BEGIN

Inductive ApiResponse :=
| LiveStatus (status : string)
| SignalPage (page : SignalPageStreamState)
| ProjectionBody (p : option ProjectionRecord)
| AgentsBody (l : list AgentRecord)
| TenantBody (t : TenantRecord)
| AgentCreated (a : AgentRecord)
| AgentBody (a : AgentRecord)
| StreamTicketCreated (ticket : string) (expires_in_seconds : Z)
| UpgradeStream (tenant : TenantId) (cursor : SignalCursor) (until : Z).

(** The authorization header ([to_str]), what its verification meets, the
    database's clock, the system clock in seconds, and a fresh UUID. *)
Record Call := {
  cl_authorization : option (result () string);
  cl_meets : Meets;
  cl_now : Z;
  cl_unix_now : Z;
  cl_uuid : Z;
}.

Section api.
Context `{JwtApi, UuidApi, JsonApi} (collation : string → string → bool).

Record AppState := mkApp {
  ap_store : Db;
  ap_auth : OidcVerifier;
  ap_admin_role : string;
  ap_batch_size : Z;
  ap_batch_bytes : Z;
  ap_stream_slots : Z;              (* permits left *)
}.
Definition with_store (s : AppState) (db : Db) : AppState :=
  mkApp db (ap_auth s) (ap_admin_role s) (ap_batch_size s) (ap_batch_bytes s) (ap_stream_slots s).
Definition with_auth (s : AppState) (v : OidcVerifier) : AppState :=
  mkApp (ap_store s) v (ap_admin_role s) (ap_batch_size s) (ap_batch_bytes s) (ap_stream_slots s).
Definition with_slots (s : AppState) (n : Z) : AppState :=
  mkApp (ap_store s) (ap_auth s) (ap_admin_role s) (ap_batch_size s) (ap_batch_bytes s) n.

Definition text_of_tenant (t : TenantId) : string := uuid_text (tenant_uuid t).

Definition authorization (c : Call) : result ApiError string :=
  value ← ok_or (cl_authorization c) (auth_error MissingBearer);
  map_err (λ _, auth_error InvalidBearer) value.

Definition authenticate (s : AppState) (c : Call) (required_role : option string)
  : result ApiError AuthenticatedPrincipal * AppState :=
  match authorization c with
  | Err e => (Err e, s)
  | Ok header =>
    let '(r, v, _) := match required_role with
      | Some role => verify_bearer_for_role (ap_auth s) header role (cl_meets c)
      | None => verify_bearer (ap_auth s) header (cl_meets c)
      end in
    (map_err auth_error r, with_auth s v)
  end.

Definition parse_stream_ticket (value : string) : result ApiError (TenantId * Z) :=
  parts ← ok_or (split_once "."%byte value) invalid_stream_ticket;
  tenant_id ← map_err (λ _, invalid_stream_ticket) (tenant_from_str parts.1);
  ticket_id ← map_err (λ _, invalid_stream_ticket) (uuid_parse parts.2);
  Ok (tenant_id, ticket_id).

END
BEGIN

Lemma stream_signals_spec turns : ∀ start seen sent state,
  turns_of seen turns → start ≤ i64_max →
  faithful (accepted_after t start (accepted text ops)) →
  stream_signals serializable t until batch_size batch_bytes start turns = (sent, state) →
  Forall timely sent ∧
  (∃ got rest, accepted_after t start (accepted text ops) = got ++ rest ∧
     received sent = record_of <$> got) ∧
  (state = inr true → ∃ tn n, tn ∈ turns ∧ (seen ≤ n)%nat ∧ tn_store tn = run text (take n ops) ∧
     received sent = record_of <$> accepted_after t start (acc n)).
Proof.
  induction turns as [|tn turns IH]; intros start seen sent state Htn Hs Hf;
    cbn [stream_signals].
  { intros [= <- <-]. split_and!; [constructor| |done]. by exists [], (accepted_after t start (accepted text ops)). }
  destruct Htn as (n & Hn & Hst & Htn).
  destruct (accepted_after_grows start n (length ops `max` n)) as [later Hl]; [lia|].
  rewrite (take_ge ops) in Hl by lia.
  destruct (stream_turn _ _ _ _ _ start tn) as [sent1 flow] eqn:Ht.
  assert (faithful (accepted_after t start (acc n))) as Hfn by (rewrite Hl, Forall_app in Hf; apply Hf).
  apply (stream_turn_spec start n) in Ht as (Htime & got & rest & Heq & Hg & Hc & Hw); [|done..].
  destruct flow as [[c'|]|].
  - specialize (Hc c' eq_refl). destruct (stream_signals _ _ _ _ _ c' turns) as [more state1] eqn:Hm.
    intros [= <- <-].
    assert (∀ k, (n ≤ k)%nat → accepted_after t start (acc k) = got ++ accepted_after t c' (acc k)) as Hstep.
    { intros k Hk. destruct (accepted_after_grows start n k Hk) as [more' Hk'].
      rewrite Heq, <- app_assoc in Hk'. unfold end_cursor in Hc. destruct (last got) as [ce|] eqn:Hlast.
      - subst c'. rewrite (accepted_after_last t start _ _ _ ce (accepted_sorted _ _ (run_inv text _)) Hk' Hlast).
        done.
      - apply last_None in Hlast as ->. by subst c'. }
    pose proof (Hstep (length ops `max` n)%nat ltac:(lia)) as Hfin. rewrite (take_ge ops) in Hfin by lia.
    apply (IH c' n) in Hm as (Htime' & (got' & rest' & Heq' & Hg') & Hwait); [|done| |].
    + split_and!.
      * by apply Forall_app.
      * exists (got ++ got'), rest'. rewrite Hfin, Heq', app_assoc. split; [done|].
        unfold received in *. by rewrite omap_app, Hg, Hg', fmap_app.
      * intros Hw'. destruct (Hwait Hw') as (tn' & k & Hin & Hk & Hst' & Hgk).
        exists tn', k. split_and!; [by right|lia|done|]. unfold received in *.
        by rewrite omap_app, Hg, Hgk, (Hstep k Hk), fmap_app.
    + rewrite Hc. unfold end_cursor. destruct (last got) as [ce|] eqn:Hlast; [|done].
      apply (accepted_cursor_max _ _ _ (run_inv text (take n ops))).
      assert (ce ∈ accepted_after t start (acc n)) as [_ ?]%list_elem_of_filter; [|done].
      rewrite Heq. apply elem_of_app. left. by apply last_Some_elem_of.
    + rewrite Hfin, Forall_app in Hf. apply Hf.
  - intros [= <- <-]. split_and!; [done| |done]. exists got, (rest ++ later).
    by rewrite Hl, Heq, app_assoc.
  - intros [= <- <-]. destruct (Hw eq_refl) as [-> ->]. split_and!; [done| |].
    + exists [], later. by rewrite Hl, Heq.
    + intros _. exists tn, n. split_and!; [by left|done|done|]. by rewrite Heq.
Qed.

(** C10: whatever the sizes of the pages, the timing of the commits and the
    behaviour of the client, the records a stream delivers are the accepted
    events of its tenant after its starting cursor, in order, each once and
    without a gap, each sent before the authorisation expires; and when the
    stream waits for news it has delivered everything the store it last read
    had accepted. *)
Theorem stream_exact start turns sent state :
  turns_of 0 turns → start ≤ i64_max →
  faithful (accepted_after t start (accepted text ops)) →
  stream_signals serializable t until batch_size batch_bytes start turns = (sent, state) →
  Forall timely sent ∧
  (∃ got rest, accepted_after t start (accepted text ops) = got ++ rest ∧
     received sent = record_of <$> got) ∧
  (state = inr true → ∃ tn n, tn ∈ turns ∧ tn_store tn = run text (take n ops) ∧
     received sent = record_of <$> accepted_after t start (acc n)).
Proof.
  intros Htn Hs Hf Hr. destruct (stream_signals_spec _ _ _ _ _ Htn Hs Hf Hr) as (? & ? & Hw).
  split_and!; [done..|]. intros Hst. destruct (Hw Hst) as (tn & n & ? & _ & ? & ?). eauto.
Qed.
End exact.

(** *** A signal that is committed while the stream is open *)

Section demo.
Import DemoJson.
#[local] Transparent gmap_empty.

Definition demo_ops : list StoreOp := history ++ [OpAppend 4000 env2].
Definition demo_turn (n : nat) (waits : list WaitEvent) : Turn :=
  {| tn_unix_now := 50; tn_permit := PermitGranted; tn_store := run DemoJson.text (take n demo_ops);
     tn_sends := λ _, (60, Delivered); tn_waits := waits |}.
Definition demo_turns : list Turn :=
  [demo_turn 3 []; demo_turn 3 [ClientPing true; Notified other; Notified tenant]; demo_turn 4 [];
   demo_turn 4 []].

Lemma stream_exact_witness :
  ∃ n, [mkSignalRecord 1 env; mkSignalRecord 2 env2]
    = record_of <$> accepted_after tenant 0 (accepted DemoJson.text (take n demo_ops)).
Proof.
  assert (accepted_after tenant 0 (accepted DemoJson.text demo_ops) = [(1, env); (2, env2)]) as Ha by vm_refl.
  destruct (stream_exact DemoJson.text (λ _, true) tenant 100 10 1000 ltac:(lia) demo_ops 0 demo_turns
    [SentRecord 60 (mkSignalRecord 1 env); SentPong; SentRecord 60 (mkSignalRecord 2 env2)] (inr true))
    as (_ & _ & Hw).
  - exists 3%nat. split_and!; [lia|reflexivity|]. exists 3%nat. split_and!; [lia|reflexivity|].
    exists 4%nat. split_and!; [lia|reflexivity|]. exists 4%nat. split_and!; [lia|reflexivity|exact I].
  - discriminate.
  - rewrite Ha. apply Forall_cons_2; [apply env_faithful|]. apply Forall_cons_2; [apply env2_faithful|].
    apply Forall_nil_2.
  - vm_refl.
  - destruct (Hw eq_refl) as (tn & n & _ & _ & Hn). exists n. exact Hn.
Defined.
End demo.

END

[Problem to solve] Copy the lines above exactly, beginning at the line that has "Definition authenticate (s" and stopping after the line that has "Ok (tenant_id, ticket_id).", and omit the rest.

[Result of this exercise]
Definition authenticate (s : AppState) (c : Call) (required_role : option string)
  : result ApiError AuthenticatedPrincipal * AppState :=
  match authorization c with
  | Err e => (Err e, s)
  | Ok header =>
    let '(r, v, _) := match required_role with
      | Some role => verify_bearer_for_role (ap_auth s) header role (cl_meets c)
      | None => verify_bearer (ap_auth s) header (cl_meets c)
      end in
    (map_err auth_error r, with_auth s v)
  end.

Definition parse_stream_ticket (value : string) : result ApiError (TenantId * Z) :=
  parts ← ok_or (split_once "."%byte value) invalid_stream_ticket;
  tenant_id ← map_err (λ _, invalid_stream_ticket) (tenant_from_str parts.1);
  ticket_id ← map_err (λ _, invalid_stream_ticket) (uuid_parse parts.2);
  Ok (tenant_id, ticket_id).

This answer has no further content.